**Your objective**
Please tally the lines of the listing that follows where the word "mkGameInfo" appears, and reply with the number only.
== Segment start ==
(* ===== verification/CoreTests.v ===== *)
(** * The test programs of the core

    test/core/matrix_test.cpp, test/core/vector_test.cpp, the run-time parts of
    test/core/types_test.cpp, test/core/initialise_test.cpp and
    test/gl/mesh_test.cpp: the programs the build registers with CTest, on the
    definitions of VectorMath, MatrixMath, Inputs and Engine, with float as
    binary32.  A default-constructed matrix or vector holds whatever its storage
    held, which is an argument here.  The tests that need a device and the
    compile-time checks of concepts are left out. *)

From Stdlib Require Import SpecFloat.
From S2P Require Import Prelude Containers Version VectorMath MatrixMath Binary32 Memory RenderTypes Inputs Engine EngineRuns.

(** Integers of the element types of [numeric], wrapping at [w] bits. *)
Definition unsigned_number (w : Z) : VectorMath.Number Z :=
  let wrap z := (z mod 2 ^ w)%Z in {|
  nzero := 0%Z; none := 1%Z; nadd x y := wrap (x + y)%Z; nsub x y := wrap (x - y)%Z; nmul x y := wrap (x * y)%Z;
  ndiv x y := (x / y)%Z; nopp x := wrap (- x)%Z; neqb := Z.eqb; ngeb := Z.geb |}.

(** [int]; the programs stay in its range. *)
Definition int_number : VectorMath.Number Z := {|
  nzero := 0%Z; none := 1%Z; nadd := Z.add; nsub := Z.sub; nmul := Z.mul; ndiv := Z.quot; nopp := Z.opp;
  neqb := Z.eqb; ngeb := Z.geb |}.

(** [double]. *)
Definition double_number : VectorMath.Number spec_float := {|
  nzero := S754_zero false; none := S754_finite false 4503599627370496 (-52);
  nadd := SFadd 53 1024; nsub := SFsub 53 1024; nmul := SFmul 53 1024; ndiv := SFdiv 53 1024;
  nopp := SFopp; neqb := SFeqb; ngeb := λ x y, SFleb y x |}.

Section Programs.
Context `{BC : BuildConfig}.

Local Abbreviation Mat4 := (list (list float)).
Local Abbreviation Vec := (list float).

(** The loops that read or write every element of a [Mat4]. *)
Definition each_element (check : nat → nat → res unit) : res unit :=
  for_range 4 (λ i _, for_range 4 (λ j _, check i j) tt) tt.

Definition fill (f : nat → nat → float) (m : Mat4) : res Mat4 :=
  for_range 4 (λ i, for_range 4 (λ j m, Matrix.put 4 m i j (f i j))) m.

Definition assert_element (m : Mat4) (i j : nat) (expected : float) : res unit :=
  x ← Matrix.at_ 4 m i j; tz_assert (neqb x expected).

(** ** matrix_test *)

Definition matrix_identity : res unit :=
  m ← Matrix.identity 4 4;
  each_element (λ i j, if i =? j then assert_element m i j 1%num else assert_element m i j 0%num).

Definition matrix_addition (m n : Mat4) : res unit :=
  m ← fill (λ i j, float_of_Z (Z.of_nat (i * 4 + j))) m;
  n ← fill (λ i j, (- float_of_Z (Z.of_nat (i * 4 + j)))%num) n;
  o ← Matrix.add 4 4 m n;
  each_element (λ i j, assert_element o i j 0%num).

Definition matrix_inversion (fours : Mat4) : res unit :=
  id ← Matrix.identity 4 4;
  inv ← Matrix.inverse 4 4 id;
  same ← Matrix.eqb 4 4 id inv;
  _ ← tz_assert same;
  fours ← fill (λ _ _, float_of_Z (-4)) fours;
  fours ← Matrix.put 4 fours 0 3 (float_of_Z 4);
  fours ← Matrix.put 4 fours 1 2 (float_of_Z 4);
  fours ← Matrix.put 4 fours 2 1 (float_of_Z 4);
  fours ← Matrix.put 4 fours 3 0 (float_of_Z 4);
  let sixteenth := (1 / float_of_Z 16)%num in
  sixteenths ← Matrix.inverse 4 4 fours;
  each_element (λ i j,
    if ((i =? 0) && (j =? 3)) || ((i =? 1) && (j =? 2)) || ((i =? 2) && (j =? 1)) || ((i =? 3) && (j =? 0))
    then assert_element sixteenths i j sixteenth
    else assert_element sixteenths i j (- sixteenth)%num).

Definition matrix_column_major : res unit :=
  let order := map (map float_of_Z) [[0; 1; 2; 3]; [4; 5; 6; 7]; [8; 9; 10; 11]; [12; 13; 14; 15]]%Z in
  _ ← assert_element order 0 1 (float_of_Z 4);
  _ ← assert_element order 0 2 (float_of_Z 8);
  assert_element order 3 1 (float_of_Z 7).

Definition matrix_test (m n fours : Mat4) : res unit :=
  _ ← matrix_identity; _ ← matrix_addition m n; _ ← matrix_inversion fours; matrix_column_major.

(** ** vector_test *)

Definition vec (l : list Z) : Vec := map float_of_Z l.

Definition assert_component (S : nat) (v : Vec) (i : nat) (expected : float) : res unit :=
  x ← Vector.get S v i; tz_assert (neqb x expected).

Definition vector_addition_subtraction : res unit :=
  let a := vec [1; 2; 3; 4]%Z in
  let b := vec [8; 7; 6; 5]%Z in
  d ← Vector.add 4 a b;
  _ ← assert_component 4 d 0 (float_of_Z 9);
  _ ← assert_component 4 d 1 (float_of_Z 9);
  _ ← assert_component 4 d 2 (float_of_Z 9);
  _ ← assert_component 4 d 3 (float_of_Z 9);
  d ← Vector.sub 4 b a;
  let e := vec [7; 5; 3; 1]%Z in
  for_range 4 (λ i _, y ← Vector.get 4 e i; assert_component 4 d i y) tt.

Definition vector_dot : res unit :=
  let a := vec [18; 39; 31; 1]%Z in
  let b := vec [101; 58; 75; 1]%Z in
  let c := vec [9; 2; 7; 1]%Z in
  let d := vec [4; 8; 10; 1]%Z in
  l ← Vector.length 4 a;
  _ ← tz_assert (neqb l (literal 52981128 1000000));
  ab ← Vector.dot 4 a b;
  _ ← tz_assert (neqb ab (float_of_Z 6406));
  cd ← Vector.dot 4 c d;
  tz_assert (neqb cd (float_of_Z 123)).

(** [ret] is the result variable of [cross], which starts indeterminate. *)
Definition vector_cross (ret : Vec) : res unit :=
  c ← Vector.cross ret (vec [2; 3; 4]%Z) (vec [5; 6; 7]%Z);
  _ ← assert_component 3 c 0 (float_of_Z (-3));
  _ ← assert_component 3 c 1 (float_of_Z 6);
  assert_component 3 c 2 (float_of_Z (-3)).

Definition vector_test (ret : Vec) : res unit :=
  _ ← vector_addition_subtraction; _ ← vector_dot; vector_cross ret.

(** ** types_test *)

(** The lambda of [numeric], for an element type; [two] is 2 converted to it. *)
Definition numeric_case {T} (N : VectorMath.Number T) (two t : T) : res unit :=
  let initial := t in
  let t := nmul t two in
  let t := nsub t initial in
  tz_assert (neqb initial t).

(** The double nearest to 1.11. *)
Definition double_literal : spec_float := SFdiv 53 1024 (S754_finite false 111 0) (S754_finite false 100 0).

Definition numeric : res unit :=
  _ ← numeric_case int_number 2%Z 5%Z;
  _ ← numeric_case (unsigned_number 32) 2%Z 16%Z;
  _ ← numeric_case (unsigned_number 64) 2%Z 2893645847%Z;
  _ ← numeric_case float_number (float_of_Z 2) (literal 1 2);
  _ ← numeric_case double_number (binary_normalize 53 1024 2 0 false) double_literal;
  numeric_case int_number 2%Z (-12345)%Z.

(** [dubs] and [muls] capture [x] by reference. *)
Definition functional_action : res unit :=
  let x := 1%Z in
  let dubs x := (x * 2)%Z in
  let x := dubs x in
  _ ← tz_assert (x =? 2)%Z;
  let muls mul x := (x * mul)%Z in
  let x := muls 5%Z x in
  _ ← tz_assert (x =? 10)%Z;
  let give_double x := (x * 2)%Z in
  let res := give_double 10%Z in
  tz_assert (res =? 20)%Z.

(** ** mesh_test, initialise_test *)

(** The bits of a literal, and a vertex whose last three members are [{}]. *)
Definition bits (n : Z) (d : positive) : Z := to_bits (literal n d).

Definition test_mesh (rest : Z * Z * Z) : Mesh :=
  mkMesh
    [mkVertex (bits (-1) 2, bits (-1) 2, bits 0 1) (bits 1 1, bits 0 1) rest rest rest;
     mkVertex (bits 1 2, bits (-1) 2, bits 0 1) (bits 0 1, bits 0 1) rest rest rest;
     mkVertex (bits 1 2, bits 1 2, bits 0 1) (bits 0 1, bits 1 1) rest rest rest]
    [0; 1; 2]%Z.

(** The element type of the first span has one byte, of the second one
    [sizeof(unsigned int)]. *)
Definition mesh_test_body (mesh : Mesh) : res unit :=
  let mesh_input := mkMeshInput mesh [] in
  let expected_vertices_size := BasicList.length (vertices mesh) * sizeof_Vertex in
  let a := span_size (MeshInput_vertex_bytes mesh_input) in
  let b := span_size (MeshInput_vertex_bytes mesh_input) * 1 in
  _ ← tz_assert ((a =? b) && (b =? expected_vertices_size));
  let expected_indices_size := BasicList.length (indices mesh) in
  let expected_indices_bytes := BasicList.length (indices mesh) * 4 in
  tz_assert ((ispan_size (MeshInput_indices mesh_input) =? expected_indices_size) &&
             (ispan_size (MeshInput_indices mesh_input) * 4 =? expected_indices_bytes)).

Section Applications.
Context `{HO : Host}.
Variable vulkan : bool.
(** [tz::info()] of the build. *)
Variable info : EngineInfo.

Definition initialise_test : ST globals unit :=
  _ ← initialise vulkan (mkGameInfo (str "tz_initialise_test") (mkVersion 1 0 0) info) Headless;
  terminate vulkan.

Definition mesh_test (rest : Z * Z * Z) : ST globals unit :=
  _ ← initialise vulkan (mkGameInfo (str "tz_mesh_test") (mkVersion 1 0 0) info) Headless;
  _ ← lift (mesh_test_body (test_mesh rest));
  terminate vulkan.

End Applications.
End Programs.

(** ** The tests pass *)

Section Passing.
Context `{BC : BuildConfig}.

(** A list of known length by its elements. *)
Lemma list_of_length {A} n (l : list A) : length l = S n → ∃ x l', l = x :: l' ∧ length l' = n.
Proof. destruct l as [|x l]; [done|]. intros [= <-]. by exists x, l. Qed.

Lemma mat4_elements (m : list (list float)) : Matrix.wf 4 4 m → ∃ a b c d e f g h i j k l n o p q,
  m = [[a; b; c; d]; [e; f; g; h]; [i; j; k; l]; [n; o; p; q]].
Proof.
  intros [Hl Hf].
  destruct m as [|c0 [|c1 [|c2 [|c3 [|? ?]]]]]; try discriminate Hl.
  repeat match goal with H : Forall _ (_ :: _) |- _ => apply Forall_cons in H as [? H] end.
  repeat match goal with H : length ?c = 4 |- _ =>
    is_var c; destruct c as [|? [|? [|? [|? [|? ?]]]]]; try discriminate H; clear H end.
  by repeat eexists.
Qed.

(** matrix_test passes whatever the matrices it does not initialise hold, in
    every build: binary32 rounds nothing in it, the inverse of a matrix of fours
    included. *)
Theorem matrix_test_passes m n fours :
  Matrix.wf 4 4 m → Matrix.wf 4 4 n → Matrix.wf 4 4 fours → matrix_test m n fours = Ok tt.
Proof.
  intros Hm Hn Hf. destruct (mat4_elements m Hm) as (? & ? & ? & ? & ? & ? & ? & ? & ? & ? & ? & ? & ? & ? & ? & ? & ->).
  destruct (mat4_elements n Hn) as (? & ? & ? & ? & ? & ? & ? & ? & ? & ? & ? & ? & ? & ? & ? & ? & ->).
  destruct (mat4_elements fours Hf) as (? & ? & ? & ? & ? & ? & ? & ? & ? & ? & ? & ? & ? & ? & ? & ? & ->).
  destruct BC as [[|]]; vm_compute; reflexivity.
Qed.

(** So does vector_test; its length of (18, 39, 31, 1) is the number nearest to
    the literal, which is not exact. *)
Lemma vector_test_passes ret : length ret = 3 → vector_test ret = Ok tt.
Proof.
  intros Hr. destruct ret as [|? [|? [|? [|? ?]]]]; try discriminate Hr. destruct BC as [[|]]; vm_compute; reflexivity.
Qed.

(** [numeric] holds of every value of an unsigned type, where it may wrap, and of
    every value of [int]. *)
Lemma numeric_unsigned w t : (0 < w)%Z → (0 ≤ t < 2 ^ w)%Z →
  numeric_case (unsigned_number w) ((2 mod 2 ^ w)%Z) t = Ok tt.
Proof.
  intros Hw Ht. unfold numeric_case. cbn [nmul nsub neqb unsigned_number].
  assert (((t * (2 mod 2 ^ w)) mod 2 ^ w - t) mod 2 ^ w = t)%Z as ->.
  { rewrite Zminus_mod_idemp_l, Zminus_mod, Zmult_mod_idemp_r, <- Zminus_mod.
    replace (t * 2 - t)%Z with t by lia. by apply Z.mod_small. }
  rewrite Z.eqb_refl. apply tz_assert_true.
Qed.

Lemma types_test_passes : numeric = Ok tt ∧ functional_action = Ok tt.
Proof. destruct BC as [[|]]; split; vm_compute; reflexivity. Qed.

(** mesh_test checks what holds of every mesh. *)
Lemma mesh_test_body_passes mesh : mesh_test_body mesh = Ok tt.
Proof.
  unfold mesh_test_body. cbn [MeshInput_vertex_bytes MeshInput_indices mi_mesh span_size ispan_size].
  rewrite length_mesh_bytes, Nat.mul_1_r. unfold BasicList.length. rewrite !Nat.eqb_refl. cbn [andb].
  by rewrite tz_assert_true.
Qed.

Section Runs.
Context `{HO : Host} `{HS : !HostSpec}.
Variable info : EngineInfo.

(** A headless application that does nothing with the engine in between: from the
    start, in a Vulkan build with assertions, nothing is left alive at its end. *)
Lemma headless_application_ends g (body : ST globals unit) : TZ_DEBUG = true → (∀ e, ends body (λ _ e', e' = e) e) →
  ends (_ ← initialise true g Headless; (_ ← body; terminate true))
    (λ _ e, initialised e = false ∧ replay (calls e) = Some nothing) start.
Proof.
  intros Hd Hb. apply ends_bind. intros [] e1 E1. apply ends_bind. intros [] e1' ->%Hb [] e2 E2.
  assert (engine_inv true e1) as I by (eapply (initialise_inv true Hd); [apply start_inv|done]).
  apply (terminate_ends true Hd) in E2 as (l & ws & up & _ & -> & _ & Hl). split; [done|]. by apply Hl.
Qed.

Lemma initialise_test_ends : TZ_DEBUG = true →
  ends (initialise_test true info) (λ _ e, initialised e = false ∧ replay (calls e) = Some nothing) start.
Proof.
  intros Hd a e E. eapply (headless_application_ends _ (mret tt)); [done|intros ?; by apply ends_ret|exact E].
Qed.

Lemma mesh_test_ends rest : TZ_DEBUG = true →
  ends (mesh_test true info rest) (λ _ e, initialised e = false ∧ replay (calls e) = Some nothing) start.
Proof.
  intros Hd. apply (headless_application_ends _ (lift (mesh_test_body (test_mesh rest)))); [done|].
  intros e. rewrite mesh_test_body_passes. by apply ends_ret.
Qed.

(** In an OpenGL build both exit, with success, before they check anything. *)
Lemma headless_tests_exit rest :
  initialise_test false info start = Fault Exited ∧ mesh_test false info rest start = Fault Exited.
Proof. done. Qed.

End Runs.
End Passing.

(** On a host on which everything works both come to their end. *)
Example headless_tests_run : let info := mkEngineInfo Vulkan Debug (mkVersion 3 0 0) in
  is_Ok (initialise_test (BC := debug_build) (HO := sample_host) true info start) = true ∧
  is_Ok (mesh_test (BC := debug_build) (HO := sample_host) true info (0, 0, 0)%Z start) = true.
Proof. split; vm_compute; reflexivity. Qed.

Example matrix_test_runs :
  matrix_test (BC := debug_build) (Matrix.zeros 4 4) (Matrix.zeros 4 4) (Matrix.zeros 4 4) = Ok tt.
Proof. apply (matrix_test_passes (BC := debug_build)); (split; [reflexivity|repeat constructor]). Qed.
== Segment end ==
**Written response**
2